Epic Fail: Putrid Presidents
CNN reports that historians have ranked our country’s presidents in order from best to worst. This is the second time in ten years that an analysis of this sort has been done, and once again Abraham Lincoln has defended his title of Best President Ever. (In the case of a tie, the candidates must compete for the title by participating in a bikini mud-wrestling death-match on the lawn of the White House.) (Fortunately for everyone involved, this will probably never happen.)
But while Honest Abe and his slavery-ending, country-uniting, awesome-beard-rocking administration were a clear choice for the win, we’re much more interested in the sad sacks who landed at the bottom of the list—and in particular, what they did to end up there. Hey, wouldn’t it be great if someone took that info, and then compiled a handy guide for future presidents called Presidential DON’Ts: What Not To Do In The White House?
Oh, all right, you talked us into it.
Presidential Don’t #1: Support slavery, secession, and other stupid stuff.
Four of the seven worst presidents made the dumb mistake of siding with the South during the Civil War, sending them straight to the top of the Bad President List.
Presidential Don’t #2: Be a bachelor.
Well, hey, Mr.

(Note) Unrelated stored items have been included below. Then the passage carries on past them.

(** [parallel_for] runs the body on every index, whatever fails; the caller then
    returns the first status that is not Ok.  The bodies do not depend on each
    other, and run here in order. *)
Fixpoint parallel_for {S A} (f : A → M S unit) (l : list A) : M S unit :=
  match l with
  | [] => mret ()
  | a :: l => λ s,
      let '(r, s1) := f a s in
      let '(rs, s2) := parallel_for f l s1 in
      (match r, rs with
       | UB, _ | _, UB => UB
       | Err c e, _ => Err c e
       | Ok _, rs => rs
       end, s2)
  end.

(** The elements whose entry in the vector is 1. *)
Fixpoint marked {A} (l : list A) (vec : list Z) : list A :=
  match l, vec with
  | a :: l, b :: vec => if b =? 1 then a :: marked l vec else marked l vec
  | _, _ => []
  end.

(** [std::getline] until the stream ends: the characters after the last newline
    are a line only when there are some. *)
Fixpoint getlines (s line : list Z) : list (list Z) :=
  match s with
  | [] => match line with [] => [] | _ => [line] end
  | c :: s => if c =? 10 then line :: getlines s [] else getlines s (line ++ [c])
  end.

Section storage.
Context {F : Type} {vfs : VFS F}.
Variable env : Environ.

(** ** [get_uris_to_vacuum] *)

(** The first loop: the vacuum files, and the index of every other URI. *)
Fixpoint vacuum_candidates (timestamp : Z) (i : nat) (uris : list (list Z)) (vac_uris : list (list Z))
    (uris_map : gmap (list Z) nat) : res (list (list Z) * gmap (list Z) nat) :=
  match uris with
  | [] => Ok (vac_uris, uris_map)
  | uri :: uris =>
      timestamp_range ← get_timestamp_range env uri;
      if timestamp <? timestamp_range.2 then vacuum_candidates timestamp (S i) uris vac_uris uris_map
      else if ends_with uri vacuum_file_suffix then vacuum_candidates timestamp (S i) uris (vac_uris ++ [uri]) uris_map
      else vacuum_candidates timestamp (S i) uris vac_uris (<[uri := i]> uris_map)
  end.
Section whole.
Context {F : Type} {vfs : VFS F}.
Variable env : Environ.
Hypothesis laws : vfs_laws (F := F).

(** The array. *)
Variable x : list Z.
Abbreviation array := (lit "file:///" ++ x).
Hypothesis Hx : ∃ y c, x = y ++ [c] ∧ c ≠ ch_slash.
Abbreviation lock_uri := (array ++ lit "/" ++ filelock_name).

Lemma lock_uri_eq : join_path env array filelock_name = Ok lock_uri.
Proof.
  destruct Hx as (y & c & E & Hc). change filelock_name with (95 :: drop 1 filelock_name).
  rewrite (join_plain env _ c) by (done || by rewrite E, app_assoc, last_snoc). rewrite <- !app_assoc. apply file_canonical.
Qed.

Lemma xlock_spec (fs : F) lk : vfs_is_file fs lock_uri = Ok true →
  ∃ k fs', array_xlock env array (fs, lk) = (Ok (), (fs', <[array := k]> lk)) ∧ removed (λ _, false) fs fs'.
Proof.
  intros Hf. destruct (lock_ok laws fs lock_uri false Hf) as (k & fs' & E & R). exists k, fs'. split; [|done].
  unfold array_xlock. rewrite lock_uri_eq. unfold lift, on_fst, on_snd, mbind, M_bind. rewrite E. done.
Qed.

Lemma xunlock_spec (fs : F) lk k : vfs_is_file fs lock_uri = Ok true → lk !! array = Some k →
  ∃ fs', array_xunlock env array (fs, lk) = (Ok (), (fs', delete array lk)) ∧ removed (λ _, false) fs fs'.
Proof.
  intros Hf Hk. unfold array_xunlock. rewrite (M_step (on_snd get) _ lk (fs, lk) (fs, lk)) by done. rewrite Hk, lock_uri_eq.
  destruct (k =? INVALID_FILELOCK); [exists fs; split; [done|apply removed_none]|].
  destruct (unlock_ok laws fs lock_uri Hf) as (fs' & E & R). exists fs'. split; [|done].
  unfold lift, on_fst, on_snd, mbind, M_bind, negb. rewrite E. done.
Qed.
Lemma ranks_upd n f t p : (t < n)%nat → ranks n (upd f t p) = ranks n f - rank (f t) + rank p.
Proof.
  assert (∀ m, (m ≤ t)%nat → ranks m (upd f t p) = ranks m f) as Hle.
  { induction m as [|m IH]; intros Hm; [done|]. simpl. rewrite IH by lia. unfold upd. by rewrite decide_False by lia. }
  induction n as [|n IH]; intros Hlt; [lia|]. simpl. destruct (decide (t = n)) as [->|Hne].
  - rewrite Hle by done. unfold upd. rewrite decide_True by done. lia.
  - rewrite IH by lia. unfold upd. rewrite decide_False by lia. lia.
Qed.

Lemma ranks_bound n f : 0 ≤ ranks n f ≤ 11 * Z.of_nat n.
Proof. induction n as [|n IH]; [done|]. cbn [ranks]. assert (0 ≤ rank (f n) ≤ 11) by (destruct (f n); simpl; lia). lia. Qed.

Lemma continue_rank n s s' : continue n s s' → ranks n (pcs s') < ranks n (pcs s).
Proof.
  intros (t & Ht & Hn & Hs). destruct Hs; simpl in *; rewrite ranks_upd by done;
    match goal with H : _ t = _ |- _ => rewrite H in * end; simpl; try done; lia.
Qed.

Lemma continue_length n k s s' : nsteps (continue n) k s s' → Z.of_nat k ≤ ranks n (pcs s) - ranks n (pcs s').
Proof.
  induction 1 as [s|k s1 s2 s3 H12 _ IH]; [lia|]. apply continue_rank in H12. lia.
Qed.

Lemma rinv_init n : rinv n init.
Proof. by split. Qed.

President! Enjoying the swinging single life, are ya? Yeah? Well, TOO BAD. Because James Buchanan, the only President who never married, also happens to be dead last in the ranking for the second time in a row. Coincidence? Don’t think so. Now put some pants on, and find yourself a bride.
Presidential Don’t #3: Die in office.*
Whether you suffer a heart attack just two years in (Warren G. Harding), or succumb to pneumonia after a paltry 32 days in office (William Henry Harrison), dying in office is a major no-no.
*Applies only to deaths from natural causes, not from assassination.
So, there you have it! The keys to a successful presidency are to: get married, stay alive, and don't be a racist jerk. Now go get 'em, tiger.